--- PROVIDED DATA Enclosed Below ---
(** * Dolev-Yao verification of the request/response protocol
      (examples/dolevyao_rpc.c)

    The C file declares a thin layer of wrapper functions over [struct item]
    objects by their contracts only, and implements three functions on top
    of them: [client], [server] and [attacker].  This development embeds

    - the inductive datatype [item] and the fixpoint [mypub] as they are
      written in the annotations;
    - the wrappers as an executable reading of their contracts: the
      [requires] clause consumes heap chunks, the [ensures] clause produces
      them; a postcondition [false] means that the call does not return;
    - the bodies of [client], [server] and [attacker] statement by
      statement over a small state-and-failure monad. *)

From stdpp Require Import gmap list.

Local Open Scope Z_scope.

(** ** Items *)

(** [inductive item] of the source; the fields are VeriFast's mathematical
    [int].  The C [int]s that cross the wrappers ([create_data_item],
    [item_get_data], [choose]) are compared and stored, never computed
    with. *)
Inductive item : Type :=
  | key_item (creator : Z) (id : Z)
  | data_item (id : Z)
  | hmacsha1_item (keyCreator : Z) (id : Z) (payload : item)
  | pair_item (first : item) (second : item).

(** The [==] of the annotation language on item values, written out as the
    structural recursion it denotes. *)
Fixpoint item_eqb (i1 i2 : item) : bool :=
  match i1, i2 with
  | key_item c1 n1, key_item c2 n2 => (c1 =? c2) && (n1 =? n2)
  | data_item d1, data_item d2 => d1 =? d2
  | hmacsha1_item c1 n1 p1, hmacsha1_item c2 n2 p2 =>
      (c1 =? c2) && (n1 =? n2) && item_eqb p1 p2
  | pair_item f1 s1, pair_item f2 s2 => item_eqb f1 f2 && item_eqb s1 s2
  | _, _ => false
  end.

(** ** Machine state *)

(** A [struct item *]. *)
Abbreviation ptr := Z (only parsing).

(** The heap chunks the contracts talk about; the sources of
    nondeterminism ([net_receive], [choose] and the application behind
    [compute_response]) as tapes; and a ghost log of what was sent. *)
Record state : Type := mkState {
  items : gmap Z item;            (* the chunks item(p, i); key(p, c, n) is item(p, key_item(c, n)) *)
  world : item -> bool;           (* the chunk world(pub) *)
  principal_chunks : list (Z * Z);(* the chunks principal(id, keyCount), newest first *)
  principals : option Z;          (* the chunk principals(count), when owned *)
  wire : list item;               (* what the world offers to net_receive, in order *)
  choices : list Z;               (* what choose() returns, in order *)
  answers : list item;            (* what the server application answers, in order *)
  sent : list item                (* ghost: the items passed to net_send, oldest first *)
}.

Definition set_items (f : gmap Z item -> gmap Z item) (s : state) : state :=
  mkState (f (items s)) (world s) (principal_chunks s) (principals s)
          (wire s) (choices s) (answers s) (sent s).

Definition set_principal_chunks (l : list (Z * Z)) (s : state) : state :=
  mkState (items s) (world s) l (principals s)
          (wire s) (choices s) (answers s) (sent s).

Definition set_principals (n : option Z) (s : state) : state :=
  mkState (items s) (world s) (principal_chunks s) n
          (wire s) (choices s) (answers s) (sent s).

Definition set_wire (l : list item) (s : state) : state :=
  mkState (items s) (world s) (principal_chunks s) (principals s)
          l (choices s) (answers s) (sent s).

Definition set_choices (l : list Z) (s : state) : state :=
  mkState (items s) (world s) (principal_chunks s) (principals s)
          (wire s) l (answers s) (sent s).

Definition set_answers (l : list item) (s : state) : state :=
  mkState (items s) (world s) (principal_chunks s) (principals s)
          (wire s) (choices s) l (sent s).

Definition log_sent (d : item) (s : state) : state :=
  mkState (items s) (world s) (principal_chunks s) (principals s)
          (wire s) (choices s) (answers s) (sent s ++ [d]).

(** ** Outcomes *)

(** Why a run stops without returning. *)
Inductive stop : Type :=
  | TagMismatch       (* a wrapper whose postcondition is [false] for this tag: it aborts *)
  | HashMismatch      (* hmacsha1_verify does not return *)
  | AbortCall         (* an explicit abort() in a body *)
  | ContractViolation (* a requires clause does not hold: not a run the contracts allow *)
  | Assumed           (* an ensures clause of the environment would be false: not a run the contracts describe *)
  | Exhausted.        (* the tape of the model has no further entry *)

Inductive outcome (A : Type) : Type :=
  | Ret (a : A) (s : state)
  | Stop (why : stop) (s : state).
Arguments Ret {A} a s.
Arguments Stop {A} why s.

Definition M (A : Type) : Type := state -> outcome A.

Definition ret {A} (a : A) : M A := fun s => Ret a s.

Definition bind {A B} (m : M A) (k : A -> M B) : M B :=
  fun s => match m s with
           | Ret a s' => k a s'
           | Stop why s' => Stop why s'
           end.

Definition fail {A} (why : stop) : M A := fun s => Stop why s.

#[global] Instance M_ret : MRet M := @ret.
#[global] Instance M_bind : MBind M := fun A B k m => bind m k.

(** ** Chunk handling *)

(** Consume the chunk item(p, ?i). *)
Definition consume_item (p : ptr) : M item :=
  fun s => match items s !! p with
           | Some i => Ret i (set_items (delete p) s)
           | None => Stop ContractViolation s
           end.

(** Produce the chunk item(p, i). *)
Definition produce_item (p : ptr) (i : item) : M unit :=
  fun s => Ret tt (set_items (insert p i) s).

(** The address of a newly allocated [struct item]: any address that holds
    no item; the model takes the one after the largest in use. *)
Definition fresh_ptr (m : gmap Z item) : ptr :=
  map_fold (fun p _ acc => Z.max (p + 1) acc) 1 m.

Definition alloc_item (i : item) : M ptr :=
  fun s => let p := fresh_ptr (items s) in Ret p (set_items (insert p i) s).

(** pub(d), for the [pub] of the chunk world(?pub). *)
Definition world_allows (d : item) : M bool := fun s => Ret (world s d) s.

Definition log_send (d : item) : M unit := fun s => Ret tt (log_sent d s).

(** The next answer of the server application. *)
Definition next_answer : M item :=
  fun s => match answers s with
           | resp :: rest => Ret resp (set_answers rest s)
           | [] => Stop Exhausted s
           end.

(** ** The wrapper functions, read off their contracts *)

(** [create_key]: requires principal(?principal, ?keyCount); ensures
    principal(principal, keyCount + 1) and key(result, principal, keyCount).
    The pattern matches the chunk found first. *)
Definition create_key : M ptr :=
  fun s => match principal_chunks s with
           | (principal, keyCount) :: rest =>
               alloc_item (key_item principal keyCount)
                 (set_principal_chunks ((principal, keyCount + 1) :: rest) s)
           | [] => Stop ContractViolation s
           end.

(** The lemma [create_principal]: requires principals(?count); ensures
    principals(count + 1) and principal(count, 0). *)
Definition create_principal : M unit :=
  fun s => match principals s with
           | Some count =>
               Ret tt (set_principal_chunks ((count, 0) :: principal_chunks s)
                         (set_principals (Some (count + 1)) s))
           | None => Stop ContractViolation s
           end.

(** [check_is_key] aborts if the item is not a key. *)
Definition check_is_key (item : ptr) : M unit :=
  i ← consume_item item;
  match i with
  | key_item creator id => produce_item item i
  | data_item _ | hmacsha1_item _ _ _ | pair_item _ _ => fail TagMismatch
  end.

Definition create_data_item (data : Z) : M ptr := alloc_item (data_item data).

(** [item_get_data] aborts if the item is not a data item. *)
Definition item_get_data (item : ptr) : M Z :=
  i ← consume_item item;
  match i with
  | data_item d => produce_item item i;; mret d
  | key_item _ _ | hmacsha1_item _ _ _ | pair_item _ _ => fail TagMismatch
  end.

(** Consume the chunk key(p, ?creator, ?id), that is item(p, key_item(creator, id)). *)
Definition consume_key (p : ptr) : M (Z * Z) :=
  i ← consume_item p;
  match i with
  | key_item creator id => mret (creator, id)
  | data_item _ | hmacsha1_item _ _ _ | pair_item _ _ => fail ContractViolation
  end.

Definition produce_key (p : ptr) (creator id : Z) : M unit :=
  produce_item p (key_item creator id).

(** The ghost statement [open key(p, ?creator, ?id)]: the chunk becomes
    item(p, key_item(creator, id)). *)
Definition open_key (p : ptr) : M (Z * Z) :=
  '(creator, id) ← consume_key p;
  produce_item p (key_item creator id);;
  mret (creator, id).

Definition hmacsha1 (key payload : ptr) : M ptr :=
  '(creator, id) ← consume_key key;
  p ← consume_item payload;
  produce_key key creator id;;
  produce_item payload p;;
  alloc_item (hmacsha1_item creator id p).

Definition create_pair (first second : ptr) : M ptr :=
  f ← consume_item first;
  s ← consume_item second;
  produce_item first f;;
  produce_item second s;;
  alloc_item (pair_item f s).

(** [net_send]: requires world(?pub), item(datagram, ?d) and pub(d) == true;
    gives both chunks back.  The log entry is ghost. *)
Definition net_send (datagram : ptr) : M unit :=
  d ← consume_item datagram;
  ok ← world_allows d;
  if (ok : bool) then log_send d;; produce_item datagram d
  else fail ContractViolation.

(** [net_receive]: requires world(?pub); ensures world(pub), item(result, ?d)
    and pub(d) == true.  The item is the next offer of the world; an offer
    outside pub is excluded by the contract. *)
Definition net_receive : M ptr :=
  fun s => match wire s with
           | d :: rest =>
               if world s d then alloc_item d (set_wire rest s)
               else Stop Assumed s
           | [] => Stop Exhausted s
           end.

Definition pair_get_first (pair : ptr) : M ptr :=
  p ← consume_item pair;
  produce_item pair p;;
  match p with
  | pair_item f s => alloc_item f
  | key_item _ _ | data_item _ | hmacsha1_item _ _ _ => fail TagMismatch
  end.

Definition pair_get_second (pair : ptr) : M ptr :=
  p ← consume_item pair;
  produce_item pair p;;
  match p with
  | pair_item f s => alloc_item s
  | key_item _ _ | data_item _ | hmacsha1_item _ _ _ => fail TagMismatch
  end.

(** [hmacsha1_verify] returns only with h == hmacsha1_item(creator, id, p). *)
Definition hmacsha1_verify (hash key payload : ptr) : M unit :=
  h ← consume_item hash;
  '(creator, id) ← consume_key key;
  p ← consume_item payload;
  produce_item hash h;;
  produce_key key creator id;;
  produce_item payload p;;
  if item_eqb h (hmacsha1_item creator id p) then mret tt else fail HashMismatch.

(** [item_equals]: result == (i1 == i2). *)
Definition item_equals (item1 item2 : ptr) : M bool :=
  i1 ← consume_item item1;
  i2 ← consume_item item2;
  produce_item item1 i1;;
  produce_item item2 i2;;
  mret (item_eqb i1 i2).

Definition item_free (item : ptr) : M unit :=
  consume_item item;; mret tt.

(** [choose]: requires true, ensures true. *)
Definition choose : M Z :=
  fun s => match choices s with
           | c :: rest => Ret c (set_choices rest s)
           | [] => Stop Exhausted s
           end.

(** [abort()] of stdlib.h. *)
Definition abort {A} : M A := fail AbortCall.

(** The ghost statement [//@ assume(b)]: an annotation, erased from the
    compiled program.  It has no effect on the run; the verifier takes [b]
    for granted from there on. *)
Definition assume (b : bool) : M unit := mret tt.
--- End of Enclosed PROVIDED DATA ---
### BRIEF
Reproduce only this range: the first line of the data above through the line with "- the bodies", both included, exactly as written.

### ANSWER SPACE
(** * Dolev-Yao verification of the request/response protocol
      (examples/dolevyao_rpc.c)

    The C file declares a thin layer of wrapper functions over [struct item]
    objects by their contracts only, and implements three functions on top
    of them: [client], [server] and [attacker].  This development embeds

    - the inductive datatype [item] and the fixpoint [mypub] as they are
      written in the annotations;
    - the wrappers as an executable reading of their contracts: the
      [requires] clause consumes heap chunks, the [ensures] clause produces
      them; a postcondition [false] means that the call does not return;
    - the bodies of [client], [server] and [attacker] statement by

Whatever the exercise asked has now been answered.